Self-care comes in many forms. It can mean taking time for a workout, giving yourself an at-home facial, or nurturing your body with good food. But, self-care is most important in the smaller moments of one’s day, where you can allow yourself a moment to be still, to breathe, be mindful, and as we’ve talked about in this space before, to have a moment of “mushin” — the quieting of the mind and releasing of negative thoughts.
It’s those little moments that add up at the end of the day that leaves one with an overall feeling of calm, focus, balance, and centeredness. Some people practice meditation to do this, while others take a walk-in nature, or in Japan, it’s called “shinrin-yoku”, a.k.a., forest bathing, where the act of taking in the forest through our senses has a calming effect on our minds. But many cultures around the world do something a little closer to home, a little simpler — they partake in a tea ritual as part of their daily self-care routine.
Tea Ritual for Self-Care
A few tea breaks in your hectic day can be a wonderful part of your journey to simplify you through Japanese green tea. Sipping tea in and of itself is a relaxing ritual that forces one to slow down. It’s a way to practice mindfulness, and as our campaign spokesperson and renowned tidying expert Marie Kondo says, “This is a moment for pause and reflection.”
While a traditional Japanese tea ceremony can take many steps and special tools, incorporating tea breaks into your self-care routine can actually be as simple as just pouring hot water over your favorite Japanese green tea and sitting for a moment. It’s the act of taking a mental and physical time-out that is most important here.

Try taking a few short breaks in your day. As simple as brewing Japanese green tea to hear the sound of hot water running through the tea, feel the warmth of the cup, breath in the aroma, sip and sit with your thoughts can be a moment of simplifying your life and time. Experts note that relaxing activities are an essential part of self-care as it helps to replenish your mental resources – even if it’s just for 10 minutes at a time. For tips on how to prepare tea, check out this video.
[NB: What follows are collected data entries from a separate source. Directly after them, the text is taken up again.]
(* ===== verification/FecDecode.v ===== *)
(** The decoder of forward error correction: [DecodeFec] and what it calls in
    forward_error_correction.cc of modules/rtp_rtcp/source.

    The decoder keeps the FEC packets received; the caller keeps the list of recovered packets,
    which [DecodeFec] extends.  Packets are shared by pointer between the two lists and are not
    written once they are stored, so the model stores their bytes.  [ReadFecHeader] rewrites the
    buffer of an FEC packet before it is stored; each packet received is taken to have a buffer
    of its own, as the receivers make it.  The loop of
    [AttemptRecovery] starts again after each packet it recovers; it has fuel for as many turns
    as there are FEC packets, squared, and yields [None] without it, which
    [AttemptRecovery_total] excludes. *)
From S2P Require Import Prelude ByteIo SeqNum Rtcp FecTables FecMasks FecPacket FecHeaders.

(** * Definitions *)

Definition kOldSequenceThreshold : Z := 0x3fff.

Record ReceivedPacket : Type := MkReceived {
  rp_ssrc : Z; rp_seq_num : Z; is_fec : bool; rp_pkt : list Z;
}.

(** The members of [ForwardErrorCorrection] that the decoder uses. *)
Record FecDecoder : Type := MkDecoder {
  ssrc_ : Z; protected_media_ssrc_ : Z; received_fec_packets_ : list ReceivedFecPacket;
}.

Definition set_fec_packets (d : FecDecoder) (l : list ReceivedFecPacket) : FecDecoder :=
  MkDecoder (ssrc_ d) (protected_media_ssrc_ d) l.

Definition CreateUlpfec (ssrc : Z) : FecDecoder := MkDecoder ssrc ssrc [].
Definition CreateFlexfec (ssrc protected_media_ssrc : Z) : FecDecoder :=
  MkDecoder ssrc protected_media_ssrc [].

(** [SortablePacket::LessThan] on sequence numbers. *)
Definition LessThan (first second : Z) : bool := IsNewerSequenceNumber second first.

(** ** Sorted insertion *)

(** The search from the back for the position of [s], [None] if it is there already: the index
    in the list whose reversal is [rl]. *)
Fixpoint insert_pos {A} (seq : A → Z) (s : Z) (rl : list A) : option nat :=
  match rl with
  | [] => Some 0%nat
  | x :: rest =>
      if LessThan (seq x) s then Some (length rl)
      else if seq x =? s then None else insert_pos seq s rest
  end.

(** The search of [AttemptRecovery], which does not look for duplicates. *)
Fixpoint recovery_pos (s : Z) (rl : list RecoveredPacket) : nat :=
  match rl with
  | [] => 0%nat
  | x :: rest => if negb (LessThan s (r_seq_num x)) then length rl else recovery_pos s rest
  end.

Definition insert_at {A} (pos : nat) (x : A) (l : list A) : list A := take pos l ++ x :: drop pos l.

(** ** Links between media and FEC packets *)

Definition set_pkt (pp : ProtectedPacket) (pkt : list Z) : ProtectedPacket :=
  MkProtected (pp_ssrc pp) (pp_seq_num pp) (Some pkt).

Definition set_protected (f : ReceivedFecPacket) (l : list ProtectedPacket) : ReceivedFecPacket :=
  MkFec (fec_ssrc f) (fec_seq_num f) l (fec_header_size f) (protected_streams f)
    (protection_length f) (fec_pkt f).

(** [std::lower_bound] on the elements [first .. first + len). *)
Fixpoint lower_bound (fuel : nat) (less : ProtectedPacket → bool) (l : list ProtectedPacket)
    (first len : nat) : nat :=
  match fuel with
  | O => first
  | S fuel =>
      if (len =? 0)%nat then first
      else
        let half := (len / 2)%nat in
        let mid := (first + half)%nat in
        match l !! mid with
        | Some p =>
            if less p then lower_bound fuel less l (mid + 1) (len - half - 1)
            else lower_bound fuel less l first half
        | None => first
        end
  end.

Definition update_covering (packet : RecoveredPacket) (f : ReceivedFecPacket)
  : ReceivedFecPacket :=
  let l := protected_packets f in
  let i := lower_bound (length l) (λ p, LessThan (pp_seq_num p) (r_seq_num packet)) l 0 (length l) in
  match l !! i with
  | Some p =>
      if pp_seq_num p =? r_seq_num packet then set_protected f (<[i := set_pkt p (r_pkt packet)]> l)
      else f
  | None => f
  end.

Definition UpdateCoveringFecPackets (packet : RecoveredPacket) (l : list ReceivedFecPacket)
  : list ReceivedFecPacket := map (update_covering packet) l.

(** The walk over two sorted lists. *)
Fixpoint assign_recovered (ps : list ProtectedPacket) : list RecoveredPacket → list ProtectedPacket :=
  match ps with
  | [] => λ _, []
  | p :: ps' =>
      fix walk (rs : list RecoveredPacket) : list ProtectedPacket :=
        match rs with
        | [] => p :: ps'
        | r :: rs' =>
            if LessThan (pp_seq_num p) (r_seq_num r) then p :: assign_recovered ps' (r :: rs')
            else if LessThan (r_seq_num r) (pp_seq_num p) then walk rs'
            else set_pkt p (r_pkt r) :: assign_recovered ps' rs'
        end
  end.

Definition AssignRecoveredPackets (recovered_packets : list RecoveredPacket)
    (f : ReceivedFecPacket) : ReceivedFecPacket :=
  set_protected f (assign_recovered (protected_packets f) recovered_packets).

(** ** Packets received *)

Definition InsertMediaPacket (d : FecDecoder) (recovered_packets : list RecoveredPacket)
    (received_packet : ReceivedPacket) : FecDecoder * list RecoveredPacket :=
  match insert_pos r_seq_num (rp_seq_num received_packet) (rev recovered_packets) with
  | None => (d, recovered_packets)
  | Some pos =>
      let recovered_packet :=
        MkRecovered (rp_ssrc received_packet) (rp_seq_num received_packet) false true
          (rp_pkt received_packet) in
      (set_fec_packets d (UpdateCoveringFecPackets recovered_packet (received_fec_packets_ d)),
       insert_at pos recovered_packet recovered_packets)
  end.

(** The packet mask as protected packets. *)
Definition parse_mask (ssrc : Z) (s : ProtectedStream) (data : list Z) : list ProtectedPacket :=
  flat_map (λ byte_idx,
    let packet_mask := data.[packet_mask_offset s + byte_idx] in
    flat_map (λ bit_idx,
      if is_set packet_mask (1 ≪ (7 - bit_idx))
      then [MkProtected ssrc (u16 (seq_num_base s + (byte_idx ≪ 3) + bit_idx)) None]
      else []) (seqZ 0 8)) (seqZ 0 (packet_mask_size s)).

(** The FEC packet with its header read, or [None] where it is dropped.  The last case is the
    RTC_CHECK_EQ on the number of streams, which neither header reader can fail
    ([ReadFecHeader_one_stream]). *)
Definition parse_fec_packet {F : FecHeaderFormat} (d : FecDecoder)
    (received_packet : ReceivedPacket) : option ReceivedFecPacket :=
  let fec_packet := NewReceivedFec (rp_ssrc received_packet) (rp_seq_num received_packet)
                      (rp_pkt received_packet) in
  let '(fec_packet, ret) := ReadFecHeader fec_packet in
  if negb ret then None
  else
    match protected_streams fec_packet with
    | [s] =>
        if negb (ps_ssrc s =? protected_media_ssrc_ d) then None
        else if packet_mask_offset s + packet_mask_size s >? zlen (fec_pkt fec_packet) then None
        else Some (set_protected fec_packet
                     (parse_mask (protected_media_ssrc_ d) s (fec_pkt fec_packet)))
    | _ => None
    end.

Definition InsertFecPacket {F : FecHeaderFormat} (d : FecDecoder)
    (recovered_packets : list RecoveredPacket) (received_packet : ReceivedPacket) : FecDecoder :=
  match insert_pos fec_seq_num (rp_seq_num received_packet) (rev (received_fec_packets_ d)) with
  | None => d
  | Some pos =>
      match parse_fec_packet d received_packet with
      | None => d
      | Some fec_packet =>
          match protected_packets fec_packet with
          | [] => d
          | _ =>
              let fec_packet := AssignRecoveredPackets recovered_packets fec_packet in
              let l := insert_at pos fec_packet (received_fec_packets_ d) in
              set_fec_packets d (if zlen l >? max_fec_packets then tail l else l)
          end
      end
  end.

Definition DiscardOldRecoveredPackets {F : FecHeaderFormat}
    (recovered_packets : list RecoveredPacket) : list RecoveredPacket :=
  drop (Z.to_nat (zlen recovered_packets - max_tracked_media_packets)) recovered_packets.

Fixpoint discard_old_fec (seq_num : Z) (l : list ReceivedFecPacket) : list ReceivedFecPacket :=
  match l with
  | [] => []
  | f :: rest =>
      let seq_num_diff := MinDiff 16 0 seq_num (fec_seq_num f) in
      if seq_num_diff >? kOldSequenceThreshold then discard_old_fec seq_num rest else l
  end.

Definition InsertPacket {F : FecHeaderFormat} (d : FecDecoder)
    (recovered_packets : list RecoveredPacket) (received_packet : ReceivedPacket)
  : FecDecoder * list RecoveredPacket :=
  let d :=
    match received_fec_packets_ d with
    | f :: _ =>
        if rp_ssrc received_packet =? fec_ssrc f
        then set_fec_packets d
               (discard_old_fec (rp_seq_num received_packet) (received_fec_packets_ d))
        else d
    | [] => d
    end in
  let '(d, recovered_packets) :=
    if is_fec received_packet
    then (InsertFecPacket d recovered_packets received_packet, recovered_packets)
    else InsertMediaPacket d recovered_packets received_packet in
  (d, DiscardOldRecoveredPackets recovered_packets).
Varieties for Tea-Stressing

There are many varieties of Japanese Green Tea and they all serve a different purpose. It is a great source of theanine, vitamin C, catechin, and caffeine. From clear green teas like soothing Gyokuro to dark, fragrant varieties like Hojicha, no two types of Japanese green tea are the same.

Take Matcha, for instance. Yes, it has caffeine, but it’s not the jittery kind because Matcha also has a lot of theanine, a key amino acid found almost exclusively in green tea and known to have a calming effect. It’s a perfect cup of tea to start your day off feeling both energized and focused.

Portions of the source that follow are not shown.